- _PROBLEM TO SOLVE_
Each line of the data below holding the word "does" must be copied.
--- DATA EXTRACT Enclosed Below ---
(* ===== verification/Effects.v ===== *)
(** * Handlers

    The handlers of both proxies change the state of their session also when
    they return an error, and a panic ends the program.  They run in the monad
    [M] over a state and a type of errors; [hoare] states what holds before and
    after a handler, [respects] relates the states before and after it. *)

From Stdlib Require Import ZArith Lia.
From stdpp Require Import base list relations.
From S2P Require Import Prelude.

Inductive outcome (E A : Type) :=
| Done (x : A)
| Fail (e : E)
| Crash.
Arguments Done {E A}.
Arguments Fail {E A}.
Arguments Crash {E A}.

Section Handlers.
Context {W E : Type}.

Definition M (A : Type) : Type := W -> W * outcome E A.
#[global] Instance session_ret : MRet M := fun A x w => (w, Done x).
#[global] Instance session_bind : MBind M := fun A B k m w =>
  match m w with
  | (w, Done x) => k x w
  | (w, Fail e) => (w, Fail e)
  | (w, Crash) => (w, Crash)
  end.

Definition fail {A} (e : E) : M A := fun w => (w, Fail e).
Definition crash {A} : M A := fun w => (w, Crash).
Definition get {A} (f : W -> A) : M A := fun w => (w, Done (f w)).
Definition modify (f : W -> W) : M unit := fun w => (f w, Done tt).
Definition or_crash {A} (o : option A) : M A := match o with Some x => mret x | None => crash end.

(** Run [m] and hand its error to the caller as a value. *)
Definition catch {A} (m : M A) : M (A + E) := fun w =>
  match m w with
  | (w, Done x) => (w, Done (inl x))
  | (w, Fail e) => (w, Done (inr e))
  | (w, Crash) => (w, Crash)
  end.

(** ** Results *)

Lemma Done_Crash {A} (x : A) : Done (E := E) x <> Crash.
Proof. discriminate. Qed.

Lemma bind_run {A B} (m : M A) (k : A -> M B) w w1 x : m w = (w1, Done x) -> (m ≫= k) w = k x w1.
Proof. intros Hm. unfold mbind, session_bind. by rewrite Hm. Qed.

(** How a computation that does not crash went through a bind. *)
Lemma bind_inv {A B} (m : M A) (k : A -> M B) w w' r : (m ≫= k) w = (w', r) -> r <> Crash ->
  (exists e, m w = (w', Fail e) /\ r = Fail e) \/ (exists x w1, m w = (w1, Done x) /\ k x w1 = (w', r)).
Proof.
  unfold mbind, session_bind. destruct (m w) as [w1 [x|e|]]; intros Hm Hr; [eauto| |]; injection Hm as <- <-; [eauto|done].
Qed.

(** A step that cannot return an error. *)
Definition no_error {A} (m : M A) : Prop := forall w w' e, m w <> (w', Fail e).

Lemma no_error_bind {A B} (m : M A) (k : A -> M B) : no_error m -> (forall x, no_error (k x)) -> no_error (m ≫= k).
Proof.
  intros Hm Hk w w' e. unfold mbind, session_bind. destruct (m w) as [w1 [x|e1|]] eqn:Ew; [apply Hk|by apply Hm in Ew|done].
Qed.

Lemma no_error_or_crash {A} (o : option A) : no_error (or_crash o).
Proof. by destruct o. Qed.

Lemma no_error_catch {A} (m : M A) : no_error (catch m).
Proof. intros w w' e. unfold catch. by destruct (m w) as [? []]. Qed.

(** ** Conditions *)

(** From a state with [P], [m] returns a value with [Q], or an error with [F],
    or crashes. *)
Definition hoare {A} (P : W -> Prop) (m : M A) (Q : A -> W -> Prop) (F : E -> W -> Prop) : Prop :=
  forall w, P w -> match m w with (w', Done x) => Q x w' | (w', Fail e) => F e w' | (_, Crash) => True end.

Lemma hoare_pre {A} (P P' : W -> Prop) (m : M A) Q F : (forall w, P' w -> P w) -> hoare P m Q F -> hoare P' m Q F.
Proof. intros HP Hm w Hw. apply Hm, HP, Hw. Qed.

Lemma hoare_pure {A} (P : W -> Prop) (p : Prop) (m : M A) Q F : (p -> hoare P m Q F) -> hoare (fun w => P w /\ p) m Q F.
Proof. intros Hm w [Hw Hp]. by apply Hm. Qed.

Lemma hoare_post {A} P (m : M A) (Q Q' : A -> W -> Prop) (F F' : E -> W -> Prop) :
  (forall x w, Q x w -> Q' x w) -> (forall e w, F e w -> F' e w) -> hoare P m Q F -> hoare P m Q' F'.
Proof. intros HQ HF Hm w Hw. specialize (Hm w Hw). destruct (m w) as [w' [x|e|]]; auto. Qed.

Lemma hoare_ret {A} (x : A) (P : W -> Prop) Q F : (forall w, P w -> Q x w) -> hoare P (mret x) Q F.
Proof. intros HQ w Hw. apply HQ, Hw. Qed.
Lemma hoare_fail {A} (e : E) (P : W -> Prop) Q F : (forall w, P w -> F e w) -> hoare P (fail (A := A) e) Q F.
Proof. intros HQ w Hw. apply HQ, Hw. Qed.
Lemma hoare_crash {A} (P : W -> Prop) Q F : hoare P (crash (A := A)) Q F.
Proof. by intros w Hw. Qed.
Lemma hoare_modify f (P : W -> Prop) Q F : (forall w, P w -> Q tt (f w)) -> hoare P (modify f) Q F.
Proof. intros HQ w Hw. apply HQ, Hw. Qed.
Lemma hoare_get {A} (f : W -> A) (P : W -> Prop) Q F : (forall w, P w -> Q (f w) w) -> hoare P (get f) Q F.
Proof. intros HQ w Hw. apply HQ, Hw. Qed.
Lemma hoare_or_crash {A} (o : option A) (P : W -> Prop) Q F : (forall x w, o = Some x -> P w -> Q x w) -> hoare P (or_crash o) Q F.
Proof. intros HQ w Hw. destruct o as [x|]; cbn; [by apply HQ|done]. Qed.

Lemma hoare_bind {A B} P (m : M A) (k : A -> M B) Q' Q F :
  hoare P m Q' F -> (forall x, hoare (Q' x) (k x) Q F) -> hoare P (m ≫= k) Q F.
Proof.
  intros Hm Hk w Hw. specialize (Hm w Hw). unfold mbind, session_bind. destruct (m w) as [w' [x|e|]]; [by apply Hk|done..].
Qed.

Lemma hoare_catch {A} P (m : M A) Q F Q' F' : hoare P m Q F ->
  (forall x w, Q x w -> Q' (inl x) w) -> (forall e w, F e w -> Q' (inr e) w) -> hoare P (catch m) Q' F'.
Proof. intros Hm HQ HF w Hw. specialize (Hm w Hw). unfold catch. destruct (m w) as [w' [x|e|]]; [by apply HQ|by apply HF|done]. Qed.

(** A step without errors satisfies any condition on errors. *)
Lemma hoare_no_error {A} P (m : M A) Q F F' : no_error m -> hoare P m Q F -> hoare P m Q F'.
Proof. intros He Hm w Hw. specialize (Hm w Hw). destruct (m w) as [w' [x|e|]] eqn:E1; [done| |done]. by apply He in E1. Qed.

(** [m] keeps [I], whatever it returns. *)
Definition keeps {A} (I : W -> Prop) (m : M A) : Prop := hoare I m (fun _ => I) (fun _ => I).

Lemma keeps_bind {A B} I (m : M A) (k : A -> M B) : keeps I m -> (forall x, keeps I (k x)) -> keeps I (m ≫= k).
Proof. intros Hm Hk. eapply hoare_bind; [exact Hm|exact Hk]. Qed.

(** A step that keeps the condition and returns no error. *)
Lemma hoare_step {A B} I (m : M A) (k : A -> M B) Q F : no_error m -> keeps I m -> (forall x, hoare I (k x) Q F) -> hoare I (m ≫= k) Q F.
Proof. intros He Hm Hk. eapply hoare_bind; [by eapply hoare_no_error|exact Hk]. Qed.

Lemma keeps_catch {A} I (m : M A) : keeps I m -> keeps I (catch m).
Proof. intros Hm. by eapply hoare_catch. Qed.

Lemma keeps_ret {A} I (x : A) : keeps I (mret x).
Proof. by apply hoare_ret. Qed.
Lemma keeps_fail {A} I e : keeps I (fail (A := A) e).
Proof. by apply hoare_fail. Qed.
Lemma keeps_crash {A} I : keeps I (crash (A := A)).
Proof. apply hoare_crash. Qed.
Lemma keeps_get {A} I (f : W -> A) : keeps I (get f).
Proof. by apply hoare_get. Qed.
Lemma keeps_or_crash {A} I (o : option A) : keeps I (or_crash o).
Proof. by apply hoare_or_crash. Qed.

(** ** Absence of crashes *)

(** From a state with [I], [m] does not crash, its value has [Q], and [I] holds
    again, also after an error. *)
Definition sound {A} (I : W -> Prop) (m : M A) (Q : A -> Prop) : Prop :=
  forall w, I w -> match m w with (w', Done x) => Q x /\ I w' | (w', Fail _) => I w' | (_, Crash) => False end.

Lemma sound_bind {A B} I (m : M A) (k : A -> M B) P Q : sound I m P -> (forall x, P x -> sound I (k x) Q) -> sound I (m ≫= k) Q.
Proof.
  intros Hm Hk w Hw. specialize (Hm w Hw). unfold mbind, session_bind. destruct (m w) as [w' [x|e|]]; [|done..].
  destruct Hm as [Hx Hw']. by apply (Hk x Hx).
Qed.
Lemma sound_post {A} I (m : M A) (P Q : A -> Prop) : sound I m P -> (forall x, P x -> Q x) -> sound I m Q.
Proof. intros Hm HPQ w Hw. specialize (Hm w Hw). destruct (m w) as [w' [x|e|]]; naive_solver. Qed.
Lemma sound_ret {A} I (x : A) (Q : A -> Prop) : Q x -> sound I (mret x) Q.
Proof. by intros HQ w Hw. Qed.
Lemma sound_fail {A} I e (Q : A -> Prop) : sound I (fail e) Q.
Proof. by intros w Hw. Qed.
Lemma sound_get {A} I (f : W -> A) (Q : A -> Prop) : (forall w, I w -> Q (f w)) -> sound I (get f) Q.
Proof. intros HQ w Hw. cbn. auto. Qed.
Lemma sound_modify (I : W -> Prop) f (Q : unit -> Prop) : Q tt -> (forall w, I w -> I (f w)) -> sound I (modify f) Q.
Proof. intros HQ Hf w Hw. cbn. auto. Qed.
Lemma sound_or_crash {A} I (o : option A) (Q : A -> Prop) : (exists x, o = Some x /\ Q x) -> sound I (or_crash o) Q.
Proof. intros (x & -> & HQ). by apply sound_ret. Qed.
Lemma sound_catch {A} I (m : M A) (Q : A -> Prop) (R : A + E -> Prop) :
  sound I m Q -> (forall x, Q x -> R (inl x)) -> (forall e, R (inr e)) -> sound I (catch m) R.
Proof. intros Hm HQ HR w Hw. specialize (Hm w Hw). unfold catch. destruct (m w) as [w' [x|e|]]; naive_solver. Qed.

(** ** States *)

(** [m] relates the states before and after it, whatever its result. *)
Definition respects {A} (R : relation W) (m : M A) : Prop := forall w, R w (m w).1.

Context (R : relation W) `{!PreOrder R}.

Lemma respects_ret {A} (x : A) : respects R (mret x).
Proof. intros w. cbn. reflexivity. Qed.
Lemma respects_fail {A} e : respects R (fail (A := A) e).
Proof. intros w. cbn. reflexivity. Qed.
Lemma respects_crash {A} : respects R (crash (A := A)).
Proof. intros w. cbn. reflexivity. Qed.
Lemma respects_get {A} (f : W -> A) : respects R (get f).
Proof. intros w. cbn. reflexivity. Qed.
Lemma respects_or_crash {A} (o : option A) : respects R (or_crash o).
Proof. destruct o; [apply respects_ret|apply respects_crash]. Qed.

Lemma respects_bind {A B} (m : M A) (k : A -> M B) :
  respects R m -> (forall x, respects R (k x)) -> respects R (m ≫= k).
Proof.
  intros Hm Hk w. specialize (Hm w). unfold mbind, session_bind. destruct (m w) as [w' [x|e|]]; cbn in *; [|done..].
  etrans; [exact Hm|apply Hk].
Qed.

(** The same at one state, where what [m] returned is known. *)
Lemma relates_bind {A B} (m : M A) (k : A -> M B) w :
  R w (m w).1 -> (forall x w1, m w = (w1, Done x) -> R w1 (k x w1).1) -> R w ((m ≫= k) w).1.
Proof.
  intros Hm Hk. unfold mbind, session_bind. destruct (m w) as [w' [x|e|]]; cbn in *; [|done..].
  etrans; [exact Hm|by apply Hk].
Qed.

Lemma respects_catch {A} (m : M A) : respects R m -> respects R (catch m).
Proof. intros Hm w. specialize (Hm w). unfold catch. by destruct (m w) as [w' [x|e|]]. Qed.
End Handlers.
Arguments M : clear implicits.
--- End of Enclosed DATA EXTRACT ---
- _SOLUTION TO THIS EXERCISE_
(** How a computation that does not crash went through a bind. *)
(** From a state with [I], [m] does not crash, its value has [Q], and [I] holds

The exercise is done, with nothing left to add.